(REQUIREMENT): Please return, with no alterations, the lines below from the very first through the one that contains "extraction adapter, the".

┌─ INPUT

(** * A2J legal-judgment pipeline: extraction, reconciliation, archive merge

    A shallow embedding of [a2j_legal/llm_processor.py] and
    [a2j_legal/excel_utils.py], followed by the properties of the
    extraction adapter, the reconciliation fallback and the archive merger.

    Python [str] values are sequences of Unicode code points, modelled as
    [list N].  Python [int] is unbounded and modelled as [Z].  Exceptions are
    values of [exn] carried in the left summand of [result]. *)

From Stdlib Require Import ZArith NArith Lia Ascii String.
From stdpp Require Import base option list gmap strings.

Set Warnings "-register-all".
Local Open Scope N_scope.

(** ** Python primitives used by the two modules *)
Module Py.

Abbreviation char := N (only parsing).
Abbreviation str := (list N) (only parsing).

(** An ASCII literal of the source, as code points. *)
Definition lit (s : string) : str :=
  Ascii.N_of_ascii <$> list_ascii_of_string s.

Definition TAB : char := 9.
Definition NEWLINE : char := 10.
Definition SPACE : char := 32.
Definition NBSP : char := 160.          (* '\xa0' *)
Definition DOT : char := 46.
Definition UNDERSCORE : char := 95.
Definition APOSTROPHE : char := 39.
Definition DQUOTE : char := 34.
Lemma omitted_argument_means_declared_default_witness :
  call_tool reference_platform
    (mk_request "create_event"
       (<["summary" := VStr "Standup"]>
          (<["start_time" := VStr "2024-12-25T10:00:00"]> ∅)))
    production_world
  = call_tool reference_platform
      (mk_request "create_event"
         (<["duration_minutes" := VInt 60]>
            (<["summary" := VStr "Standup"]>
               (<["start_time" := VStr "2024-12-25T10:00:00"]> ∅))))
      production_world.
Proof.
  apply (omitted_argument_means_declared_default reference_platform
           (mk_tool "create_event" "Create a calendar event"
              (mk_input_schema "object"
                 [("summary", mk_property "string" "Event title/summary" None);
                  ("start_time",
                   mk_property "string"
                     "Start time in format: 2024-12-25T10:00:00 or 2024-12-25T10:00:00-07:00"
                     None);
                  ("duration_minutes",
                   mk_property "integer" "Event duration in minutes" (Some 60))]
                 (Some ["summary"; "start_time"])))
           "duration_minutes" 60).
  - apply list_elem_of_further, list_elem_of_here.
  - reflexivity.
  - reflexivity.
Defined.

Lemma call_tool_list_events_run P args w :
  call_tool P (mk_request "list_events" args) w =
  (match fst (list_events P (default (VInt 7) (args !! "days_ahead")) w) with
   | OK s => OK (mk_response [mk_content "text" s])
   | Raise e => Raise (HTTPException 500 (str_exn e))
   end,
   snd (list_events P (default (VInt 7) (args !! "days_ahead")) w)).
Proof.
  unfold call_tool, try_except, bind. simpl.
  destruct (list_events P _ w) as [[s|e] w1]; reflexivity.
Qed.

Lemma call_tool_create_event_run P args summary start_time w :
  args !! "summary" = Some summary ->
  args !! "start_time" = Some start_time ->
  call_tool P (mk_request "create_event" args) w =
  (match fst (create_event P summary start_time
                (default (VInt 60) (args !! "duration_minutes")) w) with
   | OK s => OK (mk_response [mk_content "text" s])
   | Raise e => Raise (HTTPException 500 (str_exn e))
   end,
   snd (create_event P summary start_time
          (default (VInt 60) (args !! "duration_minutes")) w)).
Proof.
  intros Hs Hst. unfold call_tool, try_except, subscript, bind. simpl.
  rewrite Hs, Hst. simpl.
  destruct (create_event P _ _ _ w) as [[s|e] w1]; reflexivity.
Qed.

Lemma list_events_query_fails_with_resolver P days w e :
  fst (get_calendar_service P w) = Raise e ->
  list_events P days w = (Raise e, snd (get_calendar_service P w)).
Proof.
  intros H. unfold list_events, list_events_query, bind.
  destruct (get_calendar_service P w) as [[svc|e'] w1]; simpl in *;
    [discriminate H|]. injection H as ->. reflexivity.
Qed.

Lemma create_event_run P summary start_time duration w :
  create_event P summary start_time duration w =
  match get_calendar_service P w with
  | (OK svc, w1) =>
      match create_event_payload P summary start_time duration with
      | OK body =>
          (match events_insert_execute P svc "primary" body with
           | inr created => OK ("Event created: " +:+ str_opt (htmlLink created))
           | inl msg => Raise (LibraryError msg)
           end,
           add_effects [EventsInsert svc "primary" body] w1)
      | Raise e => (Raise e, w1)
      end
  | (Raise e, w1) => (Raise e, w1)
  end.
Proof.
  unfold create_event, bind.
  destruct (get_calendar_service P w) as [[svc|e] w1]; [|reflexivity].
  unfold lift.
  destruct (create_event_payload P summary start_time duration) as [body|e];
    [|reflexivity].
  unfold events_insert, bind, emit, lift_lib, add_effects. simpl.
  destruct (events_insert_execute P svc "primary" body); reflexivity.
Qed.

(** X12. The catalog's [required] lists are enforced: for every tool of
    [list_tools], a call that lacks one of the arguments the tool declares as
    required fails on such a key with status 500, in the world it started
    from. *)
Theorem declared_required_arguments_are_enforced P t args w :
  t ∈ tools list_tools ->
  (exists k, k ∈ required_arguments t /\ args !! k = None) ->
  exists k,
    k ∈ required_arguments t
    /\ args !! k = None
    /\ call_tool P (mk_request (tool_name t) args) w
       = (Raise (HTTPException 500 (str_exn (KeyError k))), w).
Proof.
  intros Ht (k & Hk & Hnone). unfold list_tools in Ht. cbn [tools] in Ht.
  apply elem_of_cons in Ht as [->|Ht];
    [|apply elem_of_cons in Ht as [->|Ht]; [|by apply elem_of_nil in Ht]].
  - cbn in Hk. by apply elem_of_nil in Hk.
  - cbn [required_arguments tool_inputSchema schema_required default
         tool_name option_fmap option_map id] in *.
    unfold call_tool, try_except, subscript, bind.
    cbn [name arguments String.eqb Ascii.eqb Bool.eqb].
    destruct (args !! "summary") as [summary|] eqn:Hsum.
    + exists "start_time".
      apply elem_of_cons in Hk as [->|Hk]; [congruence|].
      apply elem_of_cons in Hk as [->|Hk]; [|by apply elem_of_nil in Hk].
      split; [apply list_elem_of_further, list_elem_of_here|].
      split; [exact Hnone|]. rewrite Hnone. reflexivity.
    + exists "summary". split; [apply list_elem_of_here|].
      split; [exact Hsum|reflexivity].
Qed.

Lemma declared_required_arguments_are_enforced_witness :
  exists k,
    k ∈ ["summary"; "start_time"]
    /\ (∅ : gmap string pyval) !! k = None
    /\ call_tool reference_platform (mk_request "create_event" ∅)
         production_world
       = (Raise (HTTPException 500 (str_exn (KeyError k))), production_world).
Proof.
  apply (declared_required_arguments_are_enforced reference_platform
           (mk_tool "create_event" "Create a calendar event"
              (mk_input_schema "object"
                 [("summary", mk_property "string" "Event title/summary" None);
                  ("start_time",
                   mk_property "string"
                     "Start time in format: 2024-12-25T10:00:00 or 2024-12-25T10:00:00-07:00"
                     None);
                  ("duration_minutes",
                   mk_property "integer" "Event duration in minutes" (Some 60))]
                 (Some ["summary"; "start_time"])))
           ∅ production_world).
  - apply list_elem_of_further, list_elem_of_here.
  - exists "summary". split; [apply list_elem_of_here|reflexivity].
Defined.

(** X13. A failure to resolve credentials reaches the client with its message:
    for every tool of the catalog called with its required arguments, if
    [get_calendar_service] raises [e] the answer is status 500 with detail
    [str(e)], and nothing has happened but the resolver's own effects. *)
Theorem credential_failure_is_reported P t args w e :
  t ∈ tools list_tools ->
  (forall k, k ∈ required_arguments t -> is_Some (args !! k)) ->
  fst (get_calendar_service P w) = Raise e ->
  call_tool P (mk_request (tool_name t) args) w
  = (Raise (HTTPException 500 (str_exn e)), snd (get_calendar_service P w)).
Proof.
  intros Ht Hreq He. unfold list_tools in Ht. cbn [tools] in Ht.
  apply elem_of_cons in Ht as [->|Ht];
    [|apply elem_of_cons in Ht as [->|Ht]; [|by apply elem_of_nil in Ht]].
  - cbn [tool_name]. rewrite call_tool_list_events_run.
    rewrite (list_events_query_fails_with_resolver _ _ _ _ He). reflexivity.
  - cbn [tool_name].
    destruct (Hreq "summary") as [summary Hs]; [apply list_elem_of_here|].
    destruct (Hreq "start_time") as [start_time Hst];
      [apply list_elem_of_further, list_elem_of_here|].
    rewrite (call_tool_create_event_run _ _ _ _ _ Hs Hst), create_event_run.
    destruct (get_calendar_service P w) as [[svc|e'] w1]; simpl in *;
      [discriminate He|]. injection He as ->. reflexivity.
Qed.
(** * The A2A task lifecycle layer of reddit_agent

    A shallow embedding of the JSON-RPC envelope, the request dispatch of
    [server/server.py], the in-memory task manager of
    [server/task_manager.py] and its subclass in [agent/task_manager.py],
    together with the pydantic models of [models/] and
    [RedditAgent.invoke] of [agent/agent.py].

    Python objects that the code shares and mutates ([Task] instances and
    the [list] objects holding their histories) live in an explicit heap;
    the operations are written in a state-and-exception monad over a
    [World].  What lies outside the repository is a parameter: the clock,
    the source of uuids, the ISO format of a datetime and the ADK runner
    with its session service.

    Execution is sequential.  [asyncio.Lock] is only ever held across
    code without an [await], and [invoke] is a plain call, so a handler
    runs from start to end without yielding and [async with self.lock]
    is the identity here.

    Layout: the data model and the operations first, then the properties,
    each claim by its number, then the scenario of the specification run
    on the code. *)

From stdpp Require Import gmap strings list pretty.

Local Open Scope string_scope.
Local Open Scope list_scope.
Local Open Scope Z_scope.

└─

(SOLUTION FOR THIS TASK):
(** * A2J legal-judgment pipeline: extraction, reconciliation, archive merge

    A shallow embedding of [a2j_legal/llm_processor.py] and
    [a2j_legal/excel_utils.py], followed by the properties of the
    extraction adapter, the reconciliation fallback and the archive merger.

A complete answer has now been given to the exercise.